Director: Don Hall Screenwriter: Qui Nguyen Cast: Jake Gyllenhaal, Dennis Quaid, Jaboukie Young-White, Gabrielle Union, Lucy Liu Distributor: Walt Disney Studios Motion Pictures Running Time: 102 min. MPAA: PG

Disney’s Strange World feels like a familiar brew with a modern glaze to its tale of fantasy and adventure. It has the old-fashioned allure of lost worlds and alternative tech inspired by the likes of Jules Verne with modernized depictions of family units and generational connections. While this particular film may not become as notable as Disney’s past CGI films, it’s still a groundbreaking and refreshing film where there’s a more stable family at the helm of this Disney feature.

This isn’t to say that the film doesn’t present a family with problems. It’s just that the heart always feels present. For starters, it’s easy to be warmed by the eccentric charms of the Clades. There’s the vibrant farmer Searcher (Jake Gyllenhaal), his mechanic/pilot wife Meridian (Gabrielle Union), and his teenage son Ethan (Jaboukie Young-White) who is still trying to find himself amid a crush on another boy. Their home life is almost dreamlike in its whimsy, depicting a household where dinner productions come with impromptu dancing.

That being said, Searcher isn’t completely happy. He’s actually quite fearful of what his son might become. The last thing he wants is to follow in the footsteps of his father Jaeger (Dennis Quaid), a famed explorer who abandoned his family to explore the mountains for new signs of civilization. For as loving a parent as Searcher can be, he can see signs of Jaeger in his teenager reaching adulthood. It’s a terrifying thought, almost as bad as the possibility that Searcher may repeat the bad habits of his old man.

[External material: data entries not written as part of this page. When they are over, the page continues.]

(* ===== verification/ParamExtract.v ===== *)
(** * Reading tool parameters from the argument text (lib/util/common_utils.c)

    Many tools read their string parameters without parsing the JSON text: they
    search it for the quoted name followed by a colon. [strip_ansi], of the same
    file, removes terminal control sequences. *)

From S2P Require Import Prelude CString Json.
Local Open Scope char_scope.
Local Open Scope bool_scope.

(** ** extract_string_param *)

(** [snprintf] into search_key, an array of 256 characters. *)
Definition search_key (param_name : cstr) : cstr := take 255 (JQ :: param_name ++ [JQ; ":"]).

Fixpoint skip_blanks (s : cstr) : cstr :=
  match s with
  | c :: t => if Ascii.eqb c " " || Ascii.eqb c "009" then skip_blanks t else s
  | [] => []
  end.

(** The text up to the closing quote; [None] when the quote is missing. *)
Fixpoint raw_string (s : cstr) : option cstr :=
  match s with
  | [] => None
  | c :: t =>
      if Ascii.eqb c JQ then Some []
      else if Ascii.eqb c "\" then
        match t with
        | d :: t' => (fun r => c :: d :: r) <$> raw_string t'
        | [] => None
        end
      else cons c <$> raw_string t
  end.

(** The loop that resolves the escapes it knows and keeps the others. *)
Fixpoint unescape (s : cstr) : cstr :=
  match s with
  | [] => []
  | c :: t =>
      if Ascii.eqb c "\" then
        match t with
        | d :: t' =>
            if Ascii.eqb d "n" then "010" :: unescape t'
            else if Ascii.eqb d "t" then "009" :: unescape t'
            else if Ascii.eqb d "r" then "013" :: unescape t'
            else if Ascii.eqb d JQ then JQ :: unescape t'
            else if Ascii.eqb d "\" then "\" :: unescape t'
            else c :: unescape t
        | [] => [c]
        end
      else c :: unescape t
  end.

Definition extract_string_param (json : option cstr) (param_name : cstr) : option cstr :=
  match json with
  | None => None
  | Some json =>
      let key := search_key param_name in
      match strstr json key with
      | None => None
      | Some start =>
          match skip_blanks (drop (length key) start) with
          | c :: start => if Ascii.eqb c JQ then unescape <$> raw_string start else None
          | [] => None
          end
      end
  end.

(** ** strip_ansi *)

Definition csi_parameter (c : ascii) : bool := ((48 <=? byte_of c) && (byte_of c <=? 63))%Z.
Definition csi_intermediate (c : ascii) : bool := ((32 <=? byte_of c) && (byte_of c <=? 47))%Z.
Definition csi_final (c : ascii) : bool := ((64 <=? byte_of c) && (byte_of c <=? 126))%Z.

Definition ESC : ascii := "027".

(** The state of the scan between two characters: copying, after ESC [ among the
    parameter bytes, or among the intermediate bytes. *)
Inductive AnsiState := Copying | Parameters | Intermediates.

Fixpoint strip_from (state : AnsiState) (s : cstr) : cstr :=
  match s with
  | [] => []
  | c :: t =>
      let copy :=
        if Ascii.eqb c ESC then
          match t with
          | d :: t' => if Ascii.eqb d "[" then strip_from Parameters t' else c :: strip_from Copying t
          | [] => [c]
          end
        else if Ascii.eqb c "013" then strip_from Copying t
        else c :: strip_from Copying t in
      match state with
      | Copying => copy
      | Parameters =>
          if csi_parameter c then strip_from Parameters t
          else if csi_intermediate c then strip_from Intermediates t
          else if csi_final c then strip_from Copying t
          else copy
      | Intermediates =>
          if csi_intermediate c then strip_from Intermediates t
          else if csi_final c then strip_from Copying t
          else copy
      end
  end.

Definition strip_ansi (s : cstr) : cstr := strip_from Copying s.

(** ** Facts *)

(** The text a JSON writer makes of a string with the short escapes. *)
Definition short_escape (c : ascii) : cstr :=
  if Ascii.eqb c "010" then ["\"; "n"]
  else if Ascii.eqb c "009" then ["\"; "t"]
  else if Ascii.eqb c "013" then ["\"; "r"]
  else if Ascii.eqb c JQ then ["\"; JQ]
  else if Ascii.eqb c "\" then ["\"; "\"]
  else [c].

Lemma raw_string_escaped s r : raw_string (flat_map short_escape s ++ JQ :: r) = Some (flat_map short_escape s).
Proof.
  induction s as [|c s IH]; [done|]. cbn [flat_map]. rewrite <- app_assoc.
  assert (forall u, raw_string (short_escape c ++ u) = app (short_escape c) <$> raw_string u) as E
    by (intros u; ascii_cases c; reflexivity).
  by rewrite E, IH.
Qed.

Lemma unescape_escaped s : unescape (flat_map short_escape s) = s.
Proof.
  induction s as [|c s IH]; [done|]. cbn [flat_map].
  assert (forall u, unescape (short_escape c ++ u) = c :: unescape u) as E
    by (intros u; ascii_cases c; reflexivity).
  by rewrite E, IH.
Qed.

Lemma skip_blanks_app b r :
  Forall (fun c => c = " " \/ c = "009") b -> skip_blanks (b ++ JQ :: r) = JQ :: r.
Proof. induction 1 as [|c b [-> | ->] _ IH]; done. Qed.

(** The first occurrence of a text that does not occur earlier. *)
Lemma strstr_first pre needle post :
  needle <> [] -> strstr (pre ++ removelast needle) needle = None ->
  strstr (pre ++ needle ++ post) needle = Some (needle ++ post).
Proof.
  intros Hne. induction pre as [|c pre IH]; intros H.
  - cbn [app]. destruct (needle ++ post) as [|x l] eqn:E; [by destruct needle|].
    cbn [strstr]. rewrite <- E. by rewrite has_prefix_app.
  - cbn [app strstr] in *. destruct (has_prefix needle (c :: pre ++ needle ++ post)) eqn:E.
    + exfalso. apply has_prefix_true in E as [r Hr].
      destruct (has_prefix needle (c :: pre ++ removelast needle)) eqn:E2; [done|].
      assert (has_prefix needle (c :: pre ++ removelast needle) = true); [|congruence].
      apply has_prefix_true. exists (drop (length needle) (c :: pre ++ removelast needle)).
      rewrite <- (take_drop (length needle) (c :: pre ++ removelast needle)) at 1. f_equal.
      pose proof (app_removelast_last "0" Hne) as Hl.
      assert (length needle = S (length (removelast needle))) as Hlen
        by (rewrite Hl at 1; rewrite length_app; simpl; lia).
      transitivity (take (length needle) (needle ++ r)); [|by rewrite take_app_length].
      rewrite <- Hr.
      assert (c :: pre ++ needle ++ post = (c :: pre ++ removelast needle) ++ List.last needle "0" :: post) as ->.
      { cbn [app]. f_equal. rewrite <- app_assoc. f_equal. rewrite Hl at 1. by rewrite <- app_assoc. }
      rewrite take_app_le; [done|]. cbn [length]. rewrite length_app. lia.
    + apply IH. by destruct (has_prefix needle (c :: pre ++ removelast needle)).
Qed.

(** Round trip of a string parameter: if a JSON text gives the parameter,
    written with the short escapes, and the quoted name with its colon does not
    occur earlier, the parameter is read back exactly, whatever stands before and
    after. *)
Theorem string_param_roundtrip pre name blanks s post :
  (length name <= 252)%nat -> Forall (fun c => c = " " \/ c = "009") blanks ->
  strstr (pre ++ removelast (search_key name)) (search_key name) = None ->
  extract_string_param
    (Some (pre ++ search_key name ++ blanks ++ JQ :: flat_map short_escape s ++ JQ :: post)) name = Some s.
Proof.
  intros Hlen Hb Hpre. unfold extract_string_param.
  rewrite strstr_first; [|done|done].
  rewrite drop_app_length, skip_blanks_app by done. rewrite (Ascii.eqb_refl JQ).
  rewrite raw_string_escaped. cbn [fmap option_fmap option_map]. by rewrite unescape_escaped.
Qed.

(** A nested member with the same name, earlier in the text, is taken instead. *)
Example nested_name_wins :
  extract_string_param
    (Some (ref_print (JObject [(cs "assertions", JObject [(cs "goal_id", JString (cs "inner"))]);
                               (cs "goal_id", JString (cs "outer"))]))) (cs "goal_id")
  = Some (cs "inner").
Proof. vm_compute. reflexivity. Qed.

(** Stripping is not idempotent: an escape character followed by a sequence
    joins what follows the sequence. *)
Example strip_ansi_once :
  strip_ansi (ESC :: ESC :: cs "[0m[31mred") = ESC :: cs "[31mred" /\
  strip_ansi (ESC :: cs "[31mred") = cs "red".
Proof. vm_compute. split; reflexivity. Qed.

Lemma string_param_roundtrip_witness :
  extract_string_param (Some (obj1 "goal_id" "g1")) (cs "goal_id") = Some (cs "g1").
Proof.
  change (obj1 "goal_id" "g1") with
    (["{"] ++ search_key (cs "goal_id") ++ [] ++ JQ :: flat_map short_escape (cs "g1") ++ JQ :: ["}"]).
  apply (string_param_roundtrip ["{"] (cs "goal_id") [] (cs "g1") ["}"]); [vm_compute; lia|constructor|reflexivity].
Defined.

This family drama is explored while the Clades venture downward to find the source of their resource problem. What they find deep below the surface is a lost world of dazzling sights. All sorts of weird creatures soar, march, and roll across a vast landscape of colorful wonder. Sure, it’s dangerous, but also quite amazing and rather revealing about what problems below plague the world above. Also, since it’s Disney, there will be one adorable mascot among the blobby inhabitants. His name is Splat and he thankfully doesn’t speak or have many annoying noises. He’ll probably make for the stickiest of toys.

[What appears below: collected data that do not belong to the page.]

(* ===== verification/GoapTools.v ===== *)
(** * The planning tool (lib/tools/goap_tools.c)

    The operations of the tool "goap", which the planner, the supervisor and the
    workers call. The three tables and the sources of statement outcomes, ids and
    time are one world, threaded through the code by a state monad; the rest of
    the program that the tool reaches (services, configuration, role prompts,
    process creation) is the record [GoapEnv]. *)

From S2P Require Import Prelude CString Json ToolArgs Sql WorkQueue GoapState ActionStore GoalStore ParamExtract.
Local Open Scope bool_scope.
Local Open Scope Z_scope.

(** ** The world *)

(** [w_stmts] are the outcomes of the next statements, all fine when it is
    empty; [w_uuids] the next ids, with [None] for a failure. *)
Record World := mkWorld {
  w_goals : list GoalRow;
  w_actions : list ActionRow;
  w_items : list WorkItemRow;
  w_stmts : list Stmt;
  w_uuids : list (option cstr);
  w_now : Z
}.

Definition M (A : Type) : Type := World -> A * World.

#[export] Instance M_ret : MRet M := fun A x w => (x, w).
#[export] Instance M_bind : MBind M := fun A B k m w => let '(x, w') := m w in k x w'.

Definition next_stmt (w : World) : Stmt := match w_stmts w with st :: _ => st | [] => StmtOk end.

(** A statement on one of the tables, at the time of the world. *)
Definition on_goals {A} (f : Stmt -> Z -> list GoalRow -> A * list GoalRow) : M A := fun w =>
  let '(x, rows) := f (next_stmt w) (w_now w) (w_goals w) in
  (x, mkWorld rows (w_actions w) (w_items w) (tail (w_stmts w)) (w_uuids w) (w_now w)).
Definition on_actions {A} (f : Stmt -> Z -> list ActionRow -> A * list ActionRow) : M A := fun w =>
  let '(x, rows) := f (next_stmt w) (w_now w) (w_actions w) in
  (x, mkWorld (w_goals w) rows (w_items w) (tail (w_stmts w)) (w_uuids w) (w_now w)).
Definition on_items {A} (f : Stmt -> Z -> list WorkItemRow -> A * list WorkItemRow) : M A := fun w =>
  let '(x, rows) := f (next_stmt w) (w_now w) (w_items w) in
  (x, mkWorld (w_goals w) (w_actions w) rows (tail (w_stmts w)) (w_uuids w) (w_now w)).
Definition uuid_generate_v4 : M (option cstr) := fun w =>
  (match w_uuids w with u :: _ => u | [] => None end,
   mkWorld (w_goals w) (w_actions w) (w_items w) (w_stmts w) (tail (w_uuids w)) (w_now w)).

Record GoapEnv := mkGoapEnv {
  has_goal_store : bool;
  has_action_store : bool;
  has_subagent_manager : bool;
  queue_opens : bool;
  max_workers_per_goal : Z;
  role_prompt_load : cstr -> option cstr;
  write_prompt_file : cstr -> option cstr;
  executable_path : option cstr;
  subagent_spawn_with_args : list cstr -> cstr -> Z * cstr;
  uninitialized_uuid : cstr
}.

(** The text of the result, NULL when it cannot be printed, and its success flag. *)
Definition ToolOutput : Type := option cstr * bool.

Section Tools.
Context {DB : Sqlite} {J : CJson} (env : GoapEnv).

Definition set_error_text (msg : cstr) : ToolOutput :=
  (cJSON_PrintUnformatted (JObject [(cs "success", JBool false); (cs "error", JString msg)]), false).
Definition tool_result_set_error (msg : string) : ToolOutput := set_error_text (cs msg).
Definition tool_result_json (members : list (cstr * cJSON)) : ToolOutput :=
  (cJSON_PrintUnformatted (JObject ((cs "success", JBool true) :: members)), true).

(** A member that is only added when there is a value. *)
Definition opt_member (key : string) (v : option cJSON) : list (cstr * cJSON) :=
  match v with Some j => [(cs key, j)] | None => [] end.
Definition opt_string (key : string) (s : option cstr) : list (cstr * cJSON) :=
  opt_member key (JString <$> s).

Definition extract (tc : ToolCall) (name : string) : option cstr :=
  extract_string_param (tc_arguments tc) (cs name).
Definition parse_arguments (tc : ToolCall) : option cJSON :=
  match tc_arguments tc with Some a => cJSON_Parse a | None => None end.

(** ** Helpers *)

Definition MAX_RESULT_PREVIEW : Z := 4000.

(** A text cut for a preview. *)
Definition preview (s : cstr) : cstr :=
  if MAX_RESULT_PREVIEW <? Z.of_nat (length s)
  then take (Z.to_nat MAX_RESULT_PREVIEW) s ++ cs "...[truncated]" else s.

Definition is_valid_action_status (s : option cstr) : bool :=
  match s with
  | None => false
  | Some s => streq s (cs "pending") || streq s (cs "running") || streq s (cs "completed")
              || streq s (cs "failed") || streq s (cs "skipped")
  end.

Definition action_to_json (a : Action) : cJSON :=
  JObject ([(cs "id", JString (a_id a)); (cs "goal_id", JString (a_goal_id a))] ++
    opt_string "parent_action_id" (nonempty_text (Some (a_parent_action_id a))) ++
    opt_string "description" (a_description a) ++
    [(cs "status", JString (action_status_to_string (a_status a)));
     (cs "is_compound", JBool (a_is_compound a))] ++
    opt_string "role" (nonempty_text (Some (a_role a))) ++
    opt_member "preconditions" (a_preconditions a ≫= cJSON_Parse) ++
    opt_member "effects" (a_effects a ≫= cJSON_Parse) ++
    opt_string "result" (a_result a) ++
    [(cs "attempt_count", JNumber (a_attempt_count a))]).

(** A stored JSON text, under another key when it does not parse. *)
Definition state_member (key raw : string) (text : option cstr) : list (cstr * cJSON) :=
  match text with
  | None => []
  | Some t => match cJSON_Parse t with
              | Some j => [(cs key, j)]
              | None => [(cs raw, JString t)]
              end
  end.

This is a film that is more adorable than it is absurdly iconic in the same range as Moana or Frozen (time will tell). There are so many moments of charm that rarely elevate over into brilliant comic timing or heartwarming sincerity. All that being said, the film is more admirable for what’s present that has felt missing from previous Disney animated films.

This goes beyond just having a teenager with a same-sex crush, although it was cute to see this unfold in a scene where Jaeger gives Ethan some pointers on winning hearts. Having a stable family unit where the ultimate prize is coming together without the onus being on the youngest generation to mend the bond made for a rather sweet finale.

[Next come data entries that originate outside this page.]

(* ===== verification/OrchestratorTool.v ===== *)
(** * The orchestrator tool (lib/tools/orchestrator_tool.c)

    The operations that start, pause, cancel and report goals, over the tables
    and the supervisor processes. *)

From S2P Require Import Prelude CString Json ToolArgs Sql WorkQueue GoapState ActionStore GoalStore ParamExtract GoapTools Supervisor Orchestrator.
Local Open Scope bool_scope.
Local Open Scope Z_scope.

(** The type constants of cJSON.h, and cJSON_AddBoolToObject, whose last
    parameter is an integer. *)
Definition cJSON_False : Z := 1.
Definition cJSON_True : Z := 2.
Definition bool_member (key : string) (boolean : Z) : cstr * cJSON := (cs key, JBool (negb (boolean =? 0))).

Definition DECOMPOSITION_INSTRUCTION : cstr :=
  cs "You are now in DECOMPOSITION MODE. Your task is to break down the plan below " ++
  cs "into GOAP goals and actions." ++ NL ++ NL ++
  cs "For each major objective in the plan:" ++ NL ++
  cs "1. Create a goal using " ++ operation "create_goal" ++ cs ") with:" ++ NL ++
  cs "   - A short descriptive name" ++ NL ++
  cs "   - A description of what the goal achieves" ++ NL ++
  cs "   - goal_state: JSON object with boolean assertion keys that define completion" ++ NL ++
  cs "2. Create initial compound actions for each goal using " ++ operation "create_actions" ++ cs "):" ++ NL ++
  cs "   - 3-5 high-level phases as compound actions (is_compound: true)" ++ NL ++
  cs "   - Each with preconditions (what must be true first) and effects (what becomes true)" ++ NL ++
  cs "   - Include verification phases (code_review, testing) alongside implementation" ++ NL ++
  cs "   - Preconditions create ordering: an action waits until its preconditions are in world_state" ++ NL ++
  cs "3. After creating each goal and its initial actions, call orchestrator(operation=" ++ quoted (cs "start_goal") ++
  cs ") to begin execution." ++ NL ++ NL ++
  cs "PLAN TO DECOMPOSE:" ++ NL.

Section Tool.
Context {DB : Sqlite} {J : CJson} {PS : Type} {OS : Processes PS} (env : GoapEnv).

Definition tool_json (members : list (cstr * cJSON)) : ToolOutput :=
  (cJSON_PrintUnformatted (JObject (bool_member "success" cJSON_True :: members)), true).

(** ** Reports *)

Definition execute_execute_plan (tc : ToolCall) : P PS ToolOutput :=
  match extract tc "plan_text" with
  | None => mret (tool_result_set_error "Missing required parameter: plan_text")
  | Some plan_text =>
      mret (tool_json [(cs "instruction", JString (DECOMPOSITION_INSTRUCTION ++ plan_text))])
  end.

Definition list_goals_entry (g : Goal) : cJSON :=
  let gp := goap_check_progress (g_goal_state g) (g_world_state g) in
  JObject ([(cs "id", JString (g_id g)); (cs "name", JString (g_name g));
            (cs "status", JString (goal_status_to_string (g_status g)));
            (cs "progress", JString (fit 32 (int_text (satisfied gp) ++ cs "/" ++ int_text (total gp))))] ++
           opt_string "summary" (g_summary g) ++
           [bool_member "supervisor_running"
              (if 0 <? g_supervisor_pid g then cJSON_True else cJSON_False)]).

Definition execute_list_goals (tc : ToolCall) : P PS ToolOutput :=
  if negb (has_goal_store env) then mret (tool_result_set_error "Goal store not available")
  else
    goals ← list_all;
    mret (tool_json (json_array "goals" (list_goals_entry <$> goals))).

Definition build_action_summary (a : Action) : list (cstr * cJSON) :=
  [(cs "id", JString (a_id a))] ++ opt_string "description" (a_description a) ++
  [(cs "status", JString (action_status_to_string (a_status a))); (cs "is_compound", JBool (a_is_compound a))] ++
  opt_string "role" (nonempty_text (Some (a_role a))) ++
  opt_member "effects" (a_effects a ≫= cJSON_Parse) ++
  match a_result a with
  | Some r =>
      [(cs "result_preview",
        JString (if 200 <? Z.of_nat (length r) then fit 220 (take 200 r ++ cs "...") else r))]
  | None => []
  end.

Definition is_child_of (parent_id : cstr) (a : Action) : bool :=
  match parent_id with
  | [] => match a_parent_action_id a with [] => true | _ => false end
  | _ => streq (a_parent_action_id a) parent_id
  end.

(** The loop over the actions, with the recursive call for the children. *)
Fixpoint tree_nodes (children_of : cstr -> option (list cJSON)) (parent_id : cstr) (l : list Action)
  : option (list cJSON) :=
  match l with
  | [] => Some []
  | a :: l' =>
      if negb (is_child_of parent_id a) then tree_nodes children_of parent_id l'
      else
        children ← (if a_is_compound a then children_of (a_id a) else Some []);
        rest ← tree_nodes children_of parent_id l';
        Some (JObject (build_action_summary a ++
                       match children with [] => [] | _ => [(cs "children", JArray children)] end) :: rest)
  end.

(** The recursion by fuel; [None] when the fuel is not enough. *)
Fixpoint build_action_tree (fuel : nat) (all_actions : list Action) (parent_id : cstr) : option (list cJSON) :=
  match fuel with
  | O => None
  | S fuel' => tree_nodes (build_action_tree fuel' all_actions) parent_id all_actions
  end.

Definition count_member (goal_id : cstr) (key : string) (s : ActionStatus) : P PS (cstr * cJSON) :=
  n ← db (on_actions (fun st _ rows => (action_store_count_by_status st goal_id s rows, rows)));
  mret (cs key, JNumber n).

Definition goal_status_members (goal : Goal) : list (cstr * cJSON) :=
  let gp := goap_check_progress (g_goal_state goal) (g_world_state goal) in
  [(cs "id", JString (g_id goal)); (cs "name", JString (g_name goal))] ++
  opt_string "description" (g_description goal) ++
  [(cs "status", JString (goal_status_to_string (g_status goal)))] ++
  opt_member "goal_state" (g_goal_state goal ≫= cJSON_Parse) ++
  opt_member "world_state" (g_world_state goal ≫= cJSON_Parse) ++
  [(cs "assertions_satisfied", JNumber (satisfied gp)); (cs "assertions_total", JNumber (total gp))] ++
  opt_string "summary" (g_summary goal) ++
  [(cs "supervisor_pid", JNumber (g_supervisor_pid goal))].

(** The result; [None] when the recursion of the tree does not end. *)
Definition execute_goal_status (fuel : nat) (tc : ToolCall) : P PS (option ToolOutput) :=
  match extract tc "goal_id" with
  | None => mret (Some (tool_result_set_error "Missing required parameter: goal_id"))
  | Some goal_id =>
      if negb (has_goal_store env && has_action_store env)
      then mret (Some (tool_result_set_error "Stores not available"))
      else
        goal ← db (get_goal goal_id);
        match goal with
        | None => mret (Some (tool_result_set_error "Goal not found"))
        | Some goal =>
            pending ← count_member goal_id "pending" ACTION_STATUS_PENDING;
            running ← count_member goal_id "running" ACTION_STATUS_RUNNING;
            completed ← count_member goal_id "completed" ACTION_STATUS_COMPLETED;
            failed ← count_member goal_id "failed" ACTION_STATUS_FAILED;
            skipped ← count_member goal_id "skipped" ACTION_STATUS_SKIPPED;
            actions ← db (list_by_goal goal_id);
            mret ((fun tree => tool_json (goal_status_members goal ++
                     [(cs "action_counts", JObject [pending; running; completed; failed; skipped]);
                      (cs "action_tree", JArray tree)])) <$> build_action_tree fuel actions [])
        end
  end.

(** ** Starting, pausing and cancelling *)

(** The error for a goal in the wrong status, cut to its buffer. *)
Definition status_error (before after : string) (s : GoalStatus) : ToolOutput :=
  set_error_text (fit 128 (cs before ++ goal_status_to_string s ++ cs after)).

(** The common beginning: the goal named by the arguments. *)
Definition with_goal (tc : ToolCall) (k : cstr -> Goal -> P PS ToolOutput) : P PS ToolOutput :=
  match extract tc "goal_id" with
  | None => mret (tool_result_set_error "Missing required parameter: goal_id")
  | Some goal_id =>
      if negb (has_goal_store env) then mret (tool_result_set_error "Goal store not available")
      else
        goal ← db (get_goal goal_id);
        match goal with
        | None => mret (tool_result_set_error "Goal not found")
        | Some goal => k goal_id goal
        end
  end.

Definition start_goal (goal_id : cstr) (goal : Goal) : P PS ToolOutput :=
  let original_status := g_status goal in
  if negb (bool_decide (original_status = GOAL_STATUS_PLANNING) || bool_decide (original_status = GOAL_STATUS_PAUSED))
  then mret (status_error "Cannot start goal in " " status (must be planning or paused)" original_status)
  else
    alive ← (if 0 <? g_supervisor_pid goal then orchestrator_supervisor_alive goal_id else mret false);
    if alive : bool then mret (tool_result_set_error "Supervisor already running for this goal")
    else
      rc ← (if bool_decide (original_status = GOAL_STATUS_PAUSED)
            then update_goal_status goal_id GOAL_STATUS_ACTIVE else mret 0);
      if negb (rc =? 0) then mret (tool_result_set_error "Failed to activate goal")
      else
        rc ← orchestrator_spawn_supervisor env goal_id;
        if negb (rc =? 0) then
          _ ← (if bool_decide (original_status = GOAL_STATUS_PAUSED)
               then update_goal_status goal_id original_status else mret 0);
          mret (tool_result_set_error "Failed to spawn supervisor")
        else
          goal ← db (get_goal goal_id);
          mret (tool_json ([(cs "goal_id", JString goal_id);
                            (cs "status", JString (match goal with
                                                   | Some g => goal_status_to_string (g_status g)
                                                   | None => cs "unknown"
                                                   end))] ++
                           opt_member "supervisor_pid" ((fun g => JNumber (g_supervisor_pid g)) <$> goal))).

Definition execute_start_goal (tc : ToolCall) : P PS ToolOutput := with_goal tc start_goal.

Definition pause_goal (goal_id : cstr) (goal : Goal) : P PS ToolOutput :=
  if negb (bool_decide (g_status goal = GOAL_STATUS_ACTIVE))
  then mret (status_error "Cannot pause goal in " " status (must be active)" (g_status goal))
  else
    rc ← orchestrator_kill_supervisor goal_id;
    if rc =? 0
    then mret (tool_json [(cs "goal_id", JString goal_id); (cs "status", JString (cs "paused"))])
    else mret (tool_result_set_error "Failed to pause goal (no supervisor running?)").

Definition execute_pause_goal (tc : ToolCall) : P PS ToolOutput := with_goal tc pause_goal.

Definition cancel_goal (goal_id : cstr) (goal : Goal) : P PS ToolOutput :=
  if bool_decide (g_status goal = GOAL_STATUS_COMPLETED) || bool_decide (g_status goal = GOAL_STATUS_FAILED)
  then mret (status_error "Goal already in terminal state: " "" (g_status goal))
  else
    _ ← (if 0 <? g_supervisor_pid goal then orchestrator_kill_supervisor goal_id else mret 0);
    _ ← update_goal_status goal_id GOAL_STATUS_FAILED;
    mret (tool_json [(cs "goal_id", JString goal_id); (cs "status", JString (cs "failed"))]).

Definition execute_cancel_goal (tc : ToolCall) : P PS ToolOutput := with_goal tc cancel_goal.

(** ** The dispatch *)

(** A handler whose recursion may not end. *)
Definition F (A : Type) : Type := P PS (option A).
#[local] Instance F_ret : MRet F := fun A x => mret (Some x).
Definition ending (h : ToolCall -> P PS ToolOutput) (tc : ToolCall) : F ToolOutput := r ← h tc; mret (Some r).

Definition ORCHESTRATOR_DISPATCH (fuel : nat) : list (cstr * (ToolCall -> F ToolOutput)) :=
  [(cs "execute_plan", ending execute_execute_plan); (cs "list_goals", ending execute_list_goals);
   (cs "goal_status", execute_goal_status fuel); (cs "start_goal", ending execute_start_goal);
   (cs "pause_goal", ending execute_pause_goal); (cs "cancel_goal", ending execute_cancel_goal)].

Definition execute_orchestrator_dispatch (fuel : nat) (tc : ToolCall) : F ToolOutput :=
  dispatch_by_operation tc (ORCHESTRATOR_DISPATCH fuel).
End Tool.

There’s no tragic pathos to sweep parents under the rug nor a dark secret that leads to kids being untrustworthy of their overbearing parents. There’s not even the convenience factor of Jaeger having lost everything with his family. The bond is so strong that having the three generations connect over a board game makes this feel even more like Disney’s most appropriate film for this season they’ve capitalized on.

Even though the family drama is the real meat of this meal, Strange World does boast some enticing animated action sequences. Having Lucy Liu in the role of the town president and courageous leader of the expedition is quite fitting. There are daring flights, intense mid-air chases, and some chaotic dashes around these weird locations. I must admit that part of my heart warmed for the big twist which feels like a fusion of a Discworld novel and a medical drama. Without giving too much away, this is the most exciting Disney heart surgery you’ll ever see.

Strange World may not be as wild with its wonder but it does have enough loving family drama to make it worth the trip. For a film that taps into the veracity of Vernes with the innovative nature of modern family togetherness, it gets the job done decently enough of being a film that’ll amaze the young ones while charming the older folks. Despite the animation looking almost cliche for the studio with the bulbous noses and exaggerated slapstick, I can’t be bitter about a film where fathers and sons bicker and bond over a tabletop game.